Preprocessing scRNA-seq data scRNA-seq data for BAL fluid were downloaded from the Gene Expression Omnibus database (GSE145926). The scRNA-seq data were scaled by log-normalization after the read counts were divided by the total number of transcripts and multiplied by 10,000. Highly variable 2,000 genes were selected using the FindVariableFeatures function of the Seurat package (version 3.0) (39) . Data were then scaled to z-scores with regression of total cellular read counts and mitochondrial read counts. Cell types were determined by the graphbased clustering approach implemented by the FindClusters function of the Seurat package. Before clustering, dimension reduction was performed by principal component analysis, and 50 dimensions were used for clustering.

The conservative resolution was set to 0.5.

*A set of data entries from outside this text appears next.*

(** Whether each call to the operating system succeeds; [d_written] is how much of a write that
    fails reached the file. *)
Record Disk := mkDisk {
  d_sync : bool;
  d_create : bool;
  d_dir_sync : bool;
  d_written : option Z;
}.
Definition good_disk : Disk := mkDisk true true true None.

Record Placed := mkPlaced { pl_file : Z; pl_offset : Z; pl_len : Z }.

(** ** Names *)

(** [{number:05}]: the decimal digits, least significant first, and the zeros that pad them. *)
Fixpoint digits_back (fuel : nat) (n : Z) : bytes :=
  match fuel with
  | O => []
  | S fuel => zb (48 + n mod 10) :: (if n <? 10 then [] else digits_back fuel (n / 10))
  end.
Definition pad5 (number : Z) : bytes :=
  let back := digits_back 10 number in reverse (back ++ repeat x30 (5 - length back)).
Definition DAT : bytes := list_byte_of_string ".dat".
Definition file_name (prefix : bytes) (number : Z) : bytes := prefix ++ pad5 number ++ DAT.

Definition strip_prefix (prefix name : bytes) : option bytes :=
  if starts_with name prefix then Some (drop (length prefix) name) else None.
Definition strip_suffix (suffix name : bytes) : option bytes :=
  if bool_decide (length suffix <= length name)%nat && bool_decide (drop (length name - length suffix) name = suffix)
  then Some (take (length name - length suffix) name) else None.

(** [digits.parse::<u32>()]. *)
Fixpoint parse_digits (value : Z) (digits : bytes) : option Z :=
  match digits with
  | [] => Some value
  | d :: digits =>
      if (48 <=? bz d) && (bz d <=? 57) then
        value ← try_from u32_max (value * 10 + (bz d - 48));
        parse_digits value digits
      else None
  end.
Definition parse_u32 (digits : bytes) : option Z :=
  let digits := match digits with x2b :: rest => rest | _ => digits end in
  if bool_decide (digits = []) then None else parse_digits 0 digits.

(** The number a name gives its file. *)
Definition number_of (prefix name : bytes) : option Z :=
  rest ← strip_prefix prefix name;
  digits ← strip_suffix DAT rest;
  if negb (len digits =? 5) then None else parse_u32 digits.

Definition highest (directory : Directory) (prefix : bytes) : Z :=
  foldr (fun name highest => match number_of prefix name with Some number => Z.max highest number | None => highest end)
    0 (map_to_list directory).*1.

(** ** The writer *)

(** [sw_handle] is the name of the file the handle is open on. *)
Record SeriesWriter := mkWriter {
  sw_prefix : bytes;
  sw_magic : bytes;
  sw_trailer_bytes : Z;
  sw_max_record : Z;
  sw_max_file : Z;
  sw_file : Z;
  sw_offset : Z;
  sw_handle : bytes;
  sw_unsynced : bool;
}.

Module SeriesWriter.
Implicit Types (self : SeriesWriter) (directory : Directory).

Definition at_ self (file offset : Z) (handle : bytes) (unsynced : bool) : SeriesWriter :=
  mkWriter (sw_prefix self) (sw_magic self) (sw_trailer_bytes self) (sw_max_record self) (sw_max_file self)
    file offset handle unsynced.

Definition sync directory self (disk : Disk) : Directory * SeriesWriter * outcome IoError unit :=
  if negb (sw_unsynced self) then (directory, self, Ok tt)
  else if negb (d_sync disk) then (directory, self, Err OsError)
  else (fsync directory (sw_handle self), at_ self (sw_file self) (sw_offset self) (sw_handle self) false, Ok tt).

Definition place directory self (record : Z) (disk : Disk) : Directory * SeriesWriter * outcome IoError unit :=
  if (sw_offset self =? 0) || (saturating_add32 (sw_offset self) record <=? sw_max_file self) then (directory, self, Ok tt)
  else match sync directory self disk with
  | (directory, self, Ok _) =>
      if u32_max <? sw_file self + 1 then (directory, self, Err StorageFull)
      else
        let next := sw_file self + 1 in
        let path := file_name (sw_prefix self) next in
        if bool_decide (is_Some (directory !! path)) || negb (d_create disk) then (directory, self, Err OsError)
        else
          let directory := <[path := empty_file]> directory in
          let self := at_ self (sw_file self) (sw_offset self) path (sw_unsynced self) in
          if negb (d_dir_sync disk) then (directory, self, Err OsError)
          else (fsync_dir directory, at_ self next 0 path (sw_unsynced self), Ok tt)
  | (directory, self, e) => (directory, self, e)
  end.

(** The bytes of a record. *)
Definition frame (magic body : bytes) (len_ : Z) (trailer : option bytes) : bytes :=
  magic ++ le_bytes 4 len_ ++ body ++ default [] trailer.

(** [write_all] on a file opened to append. *)
Definition write_all directory (handle bs : bytes) : Directory :=
  let f := default empty_file (directory !! handle) in
  <[handle := mkFile (f_bytes f ++ bs) (f_safe f) (f_entry f)]> directory.

Definition append directory self (body : bytes) (trailer : option bytes) (disk : Disk)
    : Directory * SeriesWriter * outcome IoError Placed :=
  if negb ((if bool_decide (is_Some trailer) then 32 else 0) =? sw_trailer_bytes self) then (directory, self, Panic)
  else
    let len_ := default u32_max (try_from u32_max (len body)) in
    if negb (len_ <=? sw_max_record self) then (directory, self, Panic)
    else
      let record := saturating_add32 (saturating_add32 FRAME_BYTES len_) (sw_trailer_bytes self) in
      match place directory self record disk with
      | (directory, self, Ok _) =>
          let bs := frame (sw_magic self) body len_ trailer in
          match d_written disk with
          | Some written => (write_all directory (sw_handle self) (take (Z.to_nat written) bs), self, Err OsError)
          | None =>
              let directory := write_all directory (sw_handle self) bs in
              let start := sw_offset self in
              let self := at_ self (sw_file self) (saturating_add32 start record) (sw_handle self) true in
              if negb (start <? sw_offset self) then (directory, self, Panic)
              else (directory, self, Ok (mkPlaced (sw_file self) (saturating_add32 start FRAME_BYTES) len_))
          end
      | (directory, self, Err e) => (directory, self, Err e)
      | (directory, self, Panic) => (directory, self, Panic)
      end.

Definition cursor self : Z * Z := (sw_file self, sw_offset self).
End SeriesWriter.

(** ** Open files *)

(** A handle is the file it is open on: a file of a series is never renamed or truncated. *)
Module Handles.
Definition new : list Z := [].

(** [position], [remove] and [insert(0, ..)]; [opened] is whether [File::open] succeeds. *)
Definition get (open : list Z) (file : Z) (opened : bool) : list Z * outcome IoError Z :=
  if existsb (Z.eqb file) open then
    match list_find (fun f => f = file) open with
    | Some (position, f) => (f :: delete position open, Ok f)
    | None => (open, Panic)
    end
  else if negb opened then (open, Err NotFound)
  else
    let open := if MAX_OPEN_FILES <=? len open then removelast open else open in
    let open := file :: open in
    (open, if len open <=? MAX_OPEN_FILES then Ok file else Panic).
End Handles.

(** ** The reader *)

Record SeriesReader := mkReader {
  sr_prefix : bytes;
  sr_magic : bytes;
  sr_trailer_bytes : Z;
  sr_max_record : Z;
  sr_handles : list Z;
}.

Module SeriesReader.
Implicit Types (self : SeriesReader) (directory : Directory).

Definition with_handles self (handles : list Z) : SeriesReader :=
  mkReader (sr_prefix self) (sr_magic self) (sr_trailer_bytes self) (sr_max_record self) handles.

Definition decode {A} (m : outcome DecodeError A) : outcome IoError A := map_err Decode m.

Definition split self (bs : bytes) (len_ : Z) : outcome IoError (bytes * bytes) :=
  '(seen, rest) ← decode (StoreReader.take 4 bs);
  if negb (bool_decide (seen = sr_magic self)) then Err (Decode (DecodeError.BadMagic seen))
  else
    '(declared, rest) ← decode (StoreReader.u32_le rest);
    if negb (declared =? len_) then Err (WrongLength declared len_)
    else
      '(body, rest) ← decode (StoreReader.take len_ rest);
      '(trailer, rest) ← (if sr_trailer_bytes self =? 0 then Ok (repeat x00 32, rest) else decode (StoreReader.hash rest));
      decode (StoreReader.finish rest);;
      Ok (body, trailer).

(** [read_exact_at]. *)
Definition read_exact_at (contents : bytes) (start count : Z) : outcome IoError bytes :=
  match slice contents start (start + count) with Some bs => Ok bs | None => Err UnexpectedEof end.

Definition read directory self (file offset len_ : Z) : SeriesReader * outcome IoError (bytes * bytes) :=
  if sr_max_record self <? len_ then (self, Err (Decode (DecodeError.TooLong len_ (sr_max_record self))))
  else if offset <? FRAME_BYTES then (self, Err InsideFrame)
  else
    let start := offset - FRAME_BYTES in
    let whole := saturating_add32 (saturating_add32 FRAME_BYTES len_) (sr_trailer_bytes self) in
    let path := file_name (sr_prefix self) file in
    match Handles.get (sr_handles self) file (bool_decide (is_Some (directory !! path))) with
    | (handles, Ok f) =>
        (with_handles self handles,
         bs ← read_exact_at (f_bytes (default empty_file (directory !! file_name (sr_prefix self) f))) start whole;
         split self bs len_)
    | (handles, Err e) => (with_handles self handles, Err e)
    | (handles, Panic) => (with_handles self handles, Panic)
    end.
End SeriesReader.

The FindAllMarkers function of the Seurat package was used to identify marker genes of the clusters, and high-ranked marker genes according to the fold-change were identified for each cluster. For data visualization, the scRNA-seq data were embedded into two-dimensional projection, t-stochastic neighborhood embedding (t- 

To identify marker genes, differential expression analysis was performed using the function FindAllMarkers of the Seurat package with the Wilcoxon rank sum test. Differentially expressed genes that were expressed in at least 10% of cells within the cluster and with a fold change greater than 0.25 (log scale) were considered marker genes. t-SNE plots and violin plots were generated using Seurat. We used Reactome to select genes of glycolysis and OXPHOS pathways to examine the overall activity of glycolysis and OXPHOS pathways (40) . The metabolic enrichment scores of each cell were estimated by the AddModuleScore function of the curated gene sets of both pathways to define the metabolic profiles of each sample. Expression of marker genes and enrichment scores of metabolic pathways were compared using a Kruskal-Wallis test. For each cluster of cells, feature scores of severe, moderate COVID-19 and healthy controls were compared.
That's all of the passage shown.